Exercise details
Among the entries below, find each line holding "mbind" and return it.

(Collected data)

......

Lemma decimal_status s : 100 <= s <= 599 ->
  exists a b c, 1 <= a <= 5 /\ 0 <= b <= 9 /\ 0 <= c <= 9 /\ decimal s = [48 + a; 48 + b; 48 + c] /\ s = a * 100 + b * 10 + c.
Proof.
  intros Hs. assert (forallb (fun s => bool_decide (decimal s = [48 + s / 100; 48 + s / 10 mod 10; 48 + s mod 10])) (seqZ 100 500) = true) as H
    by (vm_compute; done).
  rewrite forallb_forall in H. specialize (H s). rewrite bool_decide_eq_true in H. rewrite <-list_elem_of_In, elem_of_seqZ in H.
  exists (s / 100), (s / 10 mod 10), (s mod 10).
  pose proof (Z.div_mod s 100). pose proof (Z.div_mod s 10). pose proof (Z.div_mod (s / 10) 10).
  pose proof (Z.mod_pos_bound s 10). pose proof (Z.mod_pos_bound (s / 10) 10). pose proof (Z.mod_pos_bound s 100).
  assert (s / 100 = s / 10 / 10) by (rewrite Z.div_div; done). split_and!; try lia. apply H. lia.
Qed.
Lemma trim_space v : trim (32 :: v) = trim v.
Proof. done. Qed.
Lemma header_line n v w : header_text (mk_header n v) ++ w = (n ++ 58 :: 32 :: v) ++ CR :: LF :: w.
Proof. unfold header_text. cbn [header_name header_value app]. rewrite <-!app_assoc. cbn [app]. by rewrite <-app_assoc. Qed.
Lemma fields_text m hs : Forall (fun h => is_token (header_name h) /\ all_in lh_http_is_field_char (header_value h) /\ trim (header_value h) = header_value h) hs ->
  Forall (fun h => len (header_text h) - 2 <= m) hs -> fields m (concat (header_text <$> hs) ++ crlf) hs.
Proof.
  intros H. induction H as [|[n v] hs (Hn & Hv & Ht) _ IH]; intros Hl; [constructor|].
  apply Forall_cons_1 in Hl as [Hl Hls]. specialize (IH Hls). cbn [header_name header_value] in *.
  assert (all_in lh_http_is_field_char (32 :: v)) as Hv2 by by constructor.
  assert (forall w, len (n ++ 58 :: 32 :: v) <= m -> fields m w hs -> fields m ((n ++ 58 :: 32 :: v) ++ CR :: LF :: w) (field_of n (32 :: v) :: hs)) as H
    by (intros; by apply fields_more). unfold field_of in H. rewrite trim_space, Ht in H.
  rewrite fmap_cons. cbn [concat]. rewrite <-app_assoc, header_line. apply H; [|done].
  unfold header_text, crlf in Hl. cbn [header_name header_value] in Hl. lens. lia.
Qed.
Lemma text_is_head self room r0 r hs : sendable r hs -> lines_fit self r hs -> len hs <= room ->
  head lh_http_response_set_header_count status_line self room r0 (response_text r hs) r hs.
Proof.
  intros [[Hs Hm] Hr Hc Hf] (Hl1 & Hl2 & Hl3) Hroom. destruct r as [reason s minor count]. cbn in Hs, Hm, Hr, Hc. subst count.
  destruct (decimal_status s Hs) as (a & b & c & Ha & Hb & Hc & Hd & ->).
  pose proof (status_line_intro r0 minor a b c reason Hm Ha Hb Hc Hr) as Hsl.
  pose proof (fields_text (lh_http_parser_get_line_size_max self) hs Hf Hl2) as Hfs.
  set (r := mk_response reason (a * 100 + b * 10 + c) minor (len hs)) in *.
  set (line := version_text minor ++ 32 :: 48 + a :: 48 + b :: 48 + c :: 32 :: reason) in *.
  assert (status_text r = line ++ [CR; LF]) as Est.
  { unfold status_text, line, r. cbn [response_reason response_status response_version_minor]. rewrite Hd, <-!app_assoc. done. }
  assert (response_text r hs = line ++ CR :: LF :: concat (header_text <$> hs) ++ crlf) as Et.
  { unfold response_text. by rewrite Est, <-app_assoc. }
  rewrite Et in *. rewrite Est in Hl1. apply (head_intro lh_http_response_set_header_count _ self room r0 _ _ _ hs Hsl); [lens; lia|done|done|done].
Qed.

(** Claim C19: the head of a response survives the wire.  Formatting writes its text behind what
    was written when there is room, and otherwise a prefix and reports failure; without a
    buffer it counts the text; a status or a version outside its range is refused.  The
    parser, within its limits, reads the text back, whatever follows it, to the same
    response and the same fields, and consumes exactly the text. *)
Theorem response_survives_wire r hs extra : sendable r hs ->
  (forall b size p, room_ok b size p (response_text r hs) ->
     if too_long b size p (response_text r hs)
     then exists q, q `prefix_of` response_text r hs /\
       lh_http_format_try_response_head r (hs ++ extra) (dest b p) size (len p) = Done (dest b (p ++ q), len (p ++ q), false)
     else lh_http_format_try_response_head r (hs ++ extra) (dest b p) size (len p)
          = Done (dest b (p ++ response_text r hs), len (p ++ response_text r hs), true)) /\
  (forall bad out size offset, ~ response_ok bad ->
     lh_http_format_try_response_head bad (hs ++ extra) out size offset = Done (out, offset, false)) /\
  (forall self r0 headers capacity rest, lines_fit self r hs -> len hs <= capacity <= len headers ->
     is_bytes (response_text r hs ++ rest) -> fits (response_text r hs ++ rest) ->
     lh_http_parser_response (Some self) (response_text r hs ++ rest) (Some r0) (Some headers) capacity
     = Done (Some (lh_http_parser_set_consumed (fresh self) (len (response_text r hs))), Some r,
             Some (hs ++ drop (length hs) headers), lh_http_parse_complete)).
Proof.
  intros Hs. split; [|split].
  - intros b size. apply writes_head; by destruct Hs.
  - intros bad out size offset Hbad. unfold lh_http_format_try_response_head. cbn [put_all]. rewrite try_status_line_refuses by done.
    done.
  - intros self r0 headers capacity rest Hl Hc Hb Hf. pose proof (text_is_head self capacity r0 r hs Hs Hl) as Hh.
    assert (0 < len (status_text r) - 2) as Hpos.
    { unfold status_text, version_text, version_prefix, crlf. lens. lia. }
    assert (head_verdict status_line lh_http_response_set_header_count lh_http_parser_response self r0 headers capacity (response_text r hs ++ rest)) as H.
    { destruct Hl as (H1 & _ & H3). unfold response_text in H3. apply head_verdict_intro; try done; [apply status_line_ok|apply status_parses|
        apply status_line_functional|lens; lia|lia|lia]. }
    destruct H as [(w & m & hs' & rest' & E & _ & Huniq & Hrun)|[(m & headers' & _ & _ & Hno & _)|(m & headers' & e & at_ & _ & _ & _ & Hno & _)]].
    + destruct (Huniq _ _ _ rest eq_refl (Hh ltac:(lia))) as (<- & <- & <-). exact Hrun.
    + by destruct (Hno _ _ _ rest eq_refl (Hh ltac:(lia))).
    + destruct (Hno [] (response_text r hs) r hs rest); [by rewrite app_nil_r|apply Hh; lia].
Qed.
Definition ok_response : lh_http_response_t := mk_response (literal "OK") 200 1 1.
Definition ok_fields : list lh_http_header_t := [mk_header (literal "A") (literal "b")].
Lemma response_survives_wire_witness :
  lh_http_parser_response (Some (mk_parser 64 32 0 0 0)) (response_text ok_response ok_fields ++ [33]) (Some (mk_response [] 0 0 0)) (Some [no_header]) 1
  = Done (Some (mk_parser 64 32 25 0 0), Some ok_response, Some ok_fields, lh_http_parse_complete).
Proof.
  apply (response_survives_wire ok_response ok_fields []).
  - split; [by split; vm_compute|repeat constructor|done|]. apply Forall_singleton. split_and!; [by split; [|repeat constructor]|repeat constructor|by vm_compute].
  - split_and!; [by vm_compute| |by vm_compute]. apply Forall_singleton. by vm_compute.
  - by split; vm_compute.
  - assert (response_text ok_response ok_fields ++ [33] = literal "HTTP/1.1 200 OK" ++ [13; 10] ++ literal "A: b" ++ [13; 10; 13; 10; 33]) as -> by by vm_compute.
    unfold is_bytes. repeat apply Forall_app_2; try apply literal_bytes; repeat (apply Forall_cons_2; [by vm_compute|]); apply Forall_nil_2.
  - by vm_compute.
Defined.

......

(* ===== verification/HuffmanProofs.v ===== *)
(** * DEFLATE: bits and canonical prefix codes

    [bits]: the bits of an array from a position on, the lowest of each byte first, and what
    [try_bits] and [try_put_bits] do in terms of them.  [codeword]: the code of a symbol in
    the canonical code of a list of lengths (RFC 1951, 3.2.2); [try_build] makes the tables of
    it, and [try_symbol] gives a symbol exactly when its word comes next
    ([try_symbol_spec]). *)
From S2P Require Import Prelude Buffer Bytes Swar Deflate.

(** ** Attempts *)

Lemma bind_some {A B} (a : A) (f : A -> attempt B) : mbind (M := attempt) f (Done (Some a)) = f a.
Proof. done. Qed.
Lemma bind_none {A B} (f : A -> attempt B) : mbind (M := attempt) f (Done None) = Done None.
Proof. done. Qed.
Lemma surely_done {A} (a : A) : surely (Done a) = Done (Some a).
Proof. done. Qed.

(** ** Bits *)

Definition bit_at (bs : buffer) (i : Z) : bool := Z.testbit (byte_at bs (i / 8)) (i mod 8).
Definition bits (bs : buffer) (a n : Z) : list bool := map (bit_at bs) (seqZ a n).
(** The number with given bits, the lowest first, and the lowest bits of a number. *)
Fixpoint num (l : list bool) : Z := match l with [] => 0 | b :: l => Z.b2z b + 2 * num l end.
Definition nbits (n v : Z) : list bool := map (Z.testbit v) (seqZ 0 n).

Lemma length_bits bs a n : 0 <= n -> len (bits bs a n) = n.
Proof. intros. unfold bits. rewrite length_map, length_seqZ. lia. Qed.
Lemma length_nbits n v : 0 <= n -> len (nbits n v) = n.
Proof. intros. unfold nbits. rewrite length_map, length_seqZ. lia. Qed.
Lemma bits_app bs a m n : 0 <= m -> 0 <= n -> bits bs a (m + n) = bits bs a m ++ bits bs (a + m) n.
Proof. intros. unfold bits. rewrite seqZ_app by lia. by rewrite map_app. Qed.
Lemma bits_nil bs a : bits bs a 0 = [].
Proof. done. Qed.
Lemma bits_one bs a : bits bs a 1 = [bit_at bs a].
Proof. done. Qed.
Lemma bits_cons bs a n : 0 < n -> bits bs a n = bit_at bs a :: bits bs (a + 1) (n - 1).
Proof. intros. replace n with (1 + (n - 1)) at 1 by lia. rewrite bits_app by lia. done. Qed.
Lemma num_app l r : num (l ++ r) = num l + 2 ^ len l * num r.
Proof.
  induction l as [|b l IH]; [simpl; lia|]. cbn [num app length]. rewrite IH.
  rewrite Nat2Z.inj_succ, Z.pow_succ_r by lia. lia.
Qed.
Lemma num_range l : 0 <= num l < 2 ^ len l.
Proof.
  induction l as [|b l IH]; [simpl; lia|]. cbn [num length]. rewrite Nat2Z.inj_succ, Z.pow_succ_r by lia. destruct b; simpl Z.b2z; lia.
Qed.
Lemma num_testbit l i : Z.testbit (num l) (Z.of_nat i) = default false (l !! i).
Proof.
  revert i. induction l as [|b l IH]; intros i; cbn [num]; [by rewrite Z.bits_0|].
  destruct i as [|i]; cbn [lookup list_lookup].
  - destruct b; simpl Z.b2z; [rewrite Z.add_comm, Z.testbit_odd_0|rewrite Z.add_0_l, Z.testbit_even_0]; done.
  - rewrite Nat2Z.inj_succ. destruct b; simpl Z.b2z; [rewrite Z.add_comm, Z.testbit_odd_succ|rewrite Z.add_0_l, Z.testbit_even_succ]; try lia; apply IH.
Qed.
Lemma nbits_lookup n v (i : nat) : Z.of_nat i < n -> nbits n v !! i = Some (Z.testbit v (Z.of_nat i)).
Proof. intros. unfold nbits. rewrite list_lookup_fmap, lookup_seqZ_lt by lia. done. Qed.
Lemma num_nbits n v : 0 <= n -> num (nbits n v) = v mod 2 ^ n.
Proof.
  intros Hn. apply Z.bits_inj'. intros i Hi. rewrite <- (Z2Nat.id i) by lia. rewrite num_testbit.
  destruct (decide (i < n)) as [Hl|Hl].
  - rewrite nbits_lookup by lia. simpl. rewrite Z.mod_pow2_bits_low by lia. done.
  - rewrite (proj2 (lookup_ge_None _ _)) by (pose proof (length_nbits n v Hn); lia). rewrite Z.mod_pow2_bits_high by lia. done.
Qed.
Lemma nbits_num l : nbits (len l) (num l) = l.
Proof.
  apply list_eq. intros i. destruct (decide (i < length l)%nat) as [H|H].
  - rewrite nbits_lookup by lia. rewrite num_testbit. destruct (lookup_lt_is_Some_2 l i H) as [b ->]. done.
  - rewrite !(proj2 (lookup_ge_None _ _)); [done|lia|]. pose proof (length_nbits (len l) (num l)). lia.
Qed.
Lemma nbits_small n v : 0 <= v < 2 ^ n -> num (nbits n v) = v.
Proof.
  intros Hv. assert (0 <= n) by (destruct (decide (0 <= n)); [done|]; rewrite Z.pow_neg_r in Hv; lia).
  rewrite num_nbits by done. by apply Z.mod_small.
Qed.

......

Output below
Lemma bind_some {A B} (a : A) (f : A -> attempt B) : mbind (M := attempt) f (Done (Some a)) = f a.
Lemma bind_none {A B} (f : A -> attempt B) : mbind (M := attempt) f (Done None) = Done None.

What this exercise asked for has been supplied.